Es cierto que únicamente la ley no cambiará la realidad de nuestro sistema de transporte, pero sin duda que ayudará en alguna medida para reducir la ola de percances mortales. Por supuesto que además de verificar la eficaz modificación del sistema de carburación para reducir la velocidad, tiene que actuarse con energía para evitar que personas sin capacidad ni preparación sean los pilotos contratados para prestar ese servicio público, así como realizar labores de vigilancia que eviten las velocidades excesivas que se seguirán dando dependiendo de las condiciones del terreno. Incrementar la capacitación de los pilotos es clave.
El tema del transporte es parte de la ola de corrupción que ha ido destruyendo al país; pagando mordida se podía obtener licencia profesional y los dueños de buses pueden lograr el permiso para operar, aún con chatarra, mediante el mismo procedimiento, pues aquí se generalizó que el factor esencial para cualquier trato con el Estado es la disposición a untar la olla de la corrupción. El esfuerzo por enderezar ese camino debe ser acompañado por la sociedad.
Necesitamos una eficiente policía de tránsito que no se dedique a detener a conductores únicamente con la intención de obtener su correspondiente mordida; necesitamos autoridades de transporte que antepongan el tema de la seguridad de los usuarios a sus propios intereses económicos y, por supuesto, también nos hace falta una adecuada y eficiente red de carreteras porque algunos de los accidentes son resultado de las pésimas condiciones de nuestra infraestructura vial.

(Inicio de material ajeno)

(* ===== verification/ProtoChat.v ===== *)
(** silkroad-protocol/src/chat.rs, gm.rs and community.rs: chat messages, the
    commands of game masters, and friends.

    One declaration per struct or enum deriving [Serialize] or [Deserialize], and
    one function per constructor, on the values of its parameters. *)
From stdpp Require Import base list option strings.
From Stdlib Require Import ZArith.
From S2P Require Import Prelude Utf Serde Schema.

(** ** Declarations *)

Definition ChatTarget : ty := enum "ChatTarget" 1
  [ variant "All" 1 [];
    variant "AllGm" 3 [];
    variant "NPC" 13 [];
    variant "PrivateMessage" 2 [];
    variant "Party" 4 [];
    variant "Guild" 5 [];
    variant "Global" 6 [];
    variant "Stall" 9 [];
    variant "Union" 11 [];
    variant "Academy" 16 [];
    variant "Notice" 7 [] ].

Definition ChatSource : ty := enum "ChatSource" 1
  [ variant "All" 1 [fld "sender" U32];
    variant "AllGm" 3 [fld "sender" U32];
    variant "NPC" 13 [fld "sender" U32];
    variant "PrivateMessage" 2 [fld "sender" TString];
    variant "Party" 4 [fld "sender" TString];
    variant "Guild" 5 [fld "sender" TString];
    variant "Global" 6 [fld "sender" TString];
    variant "Stall" 9 [fld "sender" TString];
    variant "Union" 11 [fld "sender" TString];
    variant "Academy" 16 [fld "sender" TString];
    variant "Notice" 7 [] ].

Definition ChatErrorCode : ty := enum "ChatErrorCode" 2
  [ variant "InvalidTarget" 3 [];
    variant "WhisperMuted" 0x2006 [];
    variant "InvalidCommand" 0x2008 [] ].

Definition ChatMessageResult : ty := enum "ChatMessageResult" 1
  [variant "Success" 1 []; variant "Error" 2 [fld "code" ChatErrorCode]].

Definition TextCharacterInitialization : ty := struct "TextCharacterInitialization"
  [fld "characters" (TVec U64)].

Definition ChatUpdate : ty := struct "ChatUpdate"
  [fld "source" ChatSource; fld_with "message" (sized 2) TString].

Definition ChatMessage : ty := struct "ChatMessage"
  [fld "target" ChatTarget; fld "index" U8; fld "contains_link" Bool; fld "unknown" U8;
   fld_with "recipient" (guarded (matches "target" "PrivateMessage")) (TOption TString);
   fld_with "message" (sized 2) TString].

Definition ChatMessageResponse : ty := struct "ChatMessageResponse"
  [fld "result" ChatMessageResult; fld "target" ChatTarget; fld "index" U8].

(** ** Constructors *)

Definition ChatSource_all (sender : val) : val :=
  VEnum "All" [sender].

Definition ChatSource_allgm (sender : val) : val :=
  VEnum "AllGm" [sender].

Definition ChatSource_npc (sender : val) : val :=
  VEnum "NPC" [sender].

Definition ChatSource_privatemessage (sender : val) : val :=
  VEnum "PrivateMessage" [sender].

Definition ChatSource_party (sender : val) : val :=
  VEnum "Party" [sender].

Definition ChatSource_guild (sender : val) : val :=
  VEnum "Guild" [sender].

Definition ChatSource_global (sender : val) : val :=
  VEnum "Global" [sender].

Definition ChatSource_stall (sender : val) : val :=
  VEnum "Stall" [sender].

Definition ChatSource_union (sender : val) : val :=
  VEnum "Union" [sender].

Definition ChatSource_academy (sender : val) : val :=
  VEnum "Academy" [sender].

Definition ChatMessageResult_error (code : val) : val :=
  VEnum "Error" [code].

Definition TextCharacterInitialization_new (characters : val) : val :=
  VStruct [characters].

Definition ChatUpdate_new (source message : val) : val :=
  VStruct [source; message].

Definition ChatMessageResponse_new (result target index : val) : val :=
  VStruct [result; target; index].

(** The constructors with the types of their parameters and results. *)
Definition chat_constructors : list (ty * ctor) :=
  [ (ChatSource, Arg no_args U32 (fun sender => Ret (ChatSource_all sender)));
    (ChatSource, Arg no_args U32 (fun sender => Ret (ChatSource_allgm sender)));
    (ChatSource, Arg no_args U32 (fun sender => Ret (ChatSource_npc sender)));
    (ChatSource, Arg no_args TString (fun sender => Ret (ChatSource_privatemessage sender)));
    (ChatSource, Arg no_args TString (fun sender => Ret (ChatSource_party sender)));
    (ChatSource, Arg no_args TString (fun sender => Ret (ChatSource_guild sender)));
    (ChatSource, Arg no_args TString (fun sender => Ret (ChatSource_global sender)));
    (ChatSource, Arg no_args TString (fun sender => Ret (ChatSource_stall sender)));
    (ChatSource, Arg no_args TString (fun sender => Ret (ChatSource_union sender)));
    (ChatSource, Arg no_args TString (fun sender => Ret (ChatSource_academy sender)));
    (ChatMessageResult, Arg no_args ChatErrorCode (fun code => Ret (ChatMessageResult_error code)));
    (TextCharacterInitialization, Arg no_args (TVec U64) (fun characters => Ret
      (TextCharacterInitialization_new characters)));
    (ChatUpdate, Arg no_args ChatSource (fun source => Arg (sized 2) TString (fun message => Ret
      (ChatUpdate_new source message))));
    (ChatMessageResponse, Arg no_args ChatMessageResult (fun result => Arg no_args ChatTarget (fun
      target => Arg no_args U8 (fun index => Ret (ChatMessageResponse_new result target index))))) ].

Lemma chat_constructors_typed :
  Forall (fun c => well_typed c.1 c.2) chat_constructors.
Proof. check_ctors. Qed.

(** ** Declarations of gm.rs *)

Definition GmCommand : ty := enum "GmCommand" 2
  [ variant "BanUser" 0x0D [fld "name" TString];
    variant "SpawnMonster" 0x06 [fld "ref_id" U32; fld "amount" U8; fld "rarity" Rarity];
    variant "Invisible" 0x0E [];
    variant "Invincible" 0x0F [];
    variant "MakeItem" 0x07 [fld "ref_id" U32; fld "upgrade" U8];
    variant "KillMonster" 0x0B [fld "unique_id" U32; fld "unknown" U8] ].

Definition GmSuccessResult : ty := enum "GmSuccessResult" 2
  [ variant "Message" 1 [fld "t0" TString];
    variant "EntityIds" 4 [fld "player" U32; fld "mob" U32; fld "item" U32];
    variant "EventScriptRegisterOk" 0x15 [];
    variant "EventScriptUnRegisterOk" 0x16 [];
    variant "SiegeManagerOk" 0x21 [];
    variant "ClearInventoryOk" 0x31 [];
    variant "CheckMacroUserOk" 0x38 [] ].

Definition GmResponseResult : ty := enum "GmResponseResult" 1
  [variant "Success" 1 [fld "t0" GmSuccessResult]; variant "Error" 0 []].

Definition GmResponse : ty := struct "GmResponse"
  [fld "result" GmResponseResult].

(** ** Constructors of gm.rs *)

Definition GmResponse_success_message (message : val) : val :=
  VStruct [VEnum "Success" [VEnum "Message" [message]]].

Definition GmResponse_print_entity_ids (player_id mob_id item_id : val) : val :=
  VStruct [VEnum "Success" [VEnum "EntityIds" [player_id; mob_id; item_id]]].

(** The constructors with the types of their parameters and results. *)
Definition gm_constructors : list (ty * ctor) :=
  [ (GmResponse, Arg no_args TString (fun message => Ret (GmResponse_success_message message)));
    (GmResponse, Arg no_args U32 (fun player_id => Arg no_args U32 (fun mob_id => Arg no_args U32 (fun
      item_id => Ret (GmResponse_print_entity_ids player_id mob_id item_id))))) ].

Lemma gm_constructors_typed :
  Forall (fun c => well_typed c.1 c.2) gm_constructors.
Proof. check_ctors. Qed.

(** ** Declarations of community.rs *)

Definition GuildInformation : ty := struct "GuildInformation"
  [fld "name" TString; fld "id" U32; fld "member" TString; fld "last_icon_rev" U32;
   fld "union_id" U32; fld "last_union_icon_rev" U32; fld "is_friendly" U8; fld "siege_unknown" U8].

Definition FriendListGroup : ty := struct "FriendListGroup"
  [fld "id" U16; fld "name" TString].

Definition FriendListEntry : ty := struct "FriendListEntry"
  [fld "char_id" U32; fld "name" TString; fld "char_model" U32; fld "group_id" U16;
   fld "offline" Bool].

Definition FriendListInfo : ty := struct "FriendListInfo"
  [fld "groups" (TVec FriendListGroup); fld "friends" (TVec FriendListEntry)].

Definition AddFriend : ty := struct "AddFriend"
  [fld "name" TString].

Definition CreateFriendGroup : ty := struct "CreateFriendGroup"
  [fld "name" TString].

Definition DeleteFriend : ty := struct "DeleteFriend"
  [fld "friend_character_id" U32].

(** ** Constructors of community.rs *)

Definition GuildInformation_new (name id member last_icon_rev union_id last_union_icon_rev
    is_friendly : val) : val :=
  VStruct [name; id; member; last_icon_rev; union_id; last_union_icon_rev; is_friendly; VNum 0].

Definition FriendListGroup_new (id name : val) : val :=
  VStruct [id; name].

Definition FriendListGroup_not_assigned : val :=
  FriendListGroup_new (VNum 0) (VStr (chars "N/A")).

Definition FriendListEntry_new (char_id name char_model group_id offline : val) : val :=
  VStruct [char_id; name; char_model; group_id; offline].

Definition FriendListInfo_new (groups friends : val) : val :=
  VStruct [groups; friends].

(** The constructors with the types of their parameters and results. *)
Definition community_constructors : list (ty * ctor) :=
  [ (GuildInformation, Arg no_args TString (fun name => Arg no_args U32 (fun id => Arg no_args TString
      (fun member => Arg no_args U32 (fun last_icon_rev => Arg no_args U32 (fun union_id => Arg
      no_args U32 (fun last_union_icon_rev => Arg no_args U8 (fun is_friendly => Ret
      (GuildInformation_new name id member last_icon_rev union_id last_union_icon_rev
      is_friendly)))))))));
    (FriendListGroup, Arg no_args U16 (fun id => Arg no_args TString (fun name => Ret
      (FriendListGroup_new id name))));
    (FriendListGroup, Ret FriendListGroup_not_assigned);
    (FriendListEntry, Arg no_args U32 (fun char_id => Arg no_args TString (fun name => Arg no_args U32
      (fun char_model => Arg no_args U16 (fun group_id => Arg no_args Bool (fun offline => Ret
      (FriendListEntry_new char_id name char_model group_id offline)))))));
    (FriendListInfo, Arg no_args (TVec FriendListGroup) (fun groups => Arg no_args (TVec
      FriendListEntry) (fun friends => Ret (FriendListInfo_new groups friends)))) ].

Lemma community_constructors_typed :
  Forall (fun c => well_typed c.1 c.2) community_constructors.
Proof. check_ctors. Qed.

Es un tema complejo, pero obviamente el no haber implementado esa ley que obliga a usar los reductores de velocidad es en el fondo parte de la misma jugada porque, en todo sentido, el interés del funcionario público está muy lejos de velar por los derechos y necesidades de la población.
La Policía Nacional Civil y las policías municipales de tránsito tienen que operar con eficiencia y, sobre todo, con ética para resguardar la vida y la integridad de miles de pasajeros que se juegan la vida, literalmente, cada vez que tienen que hacer uso del desvencijado sistema de transporte público.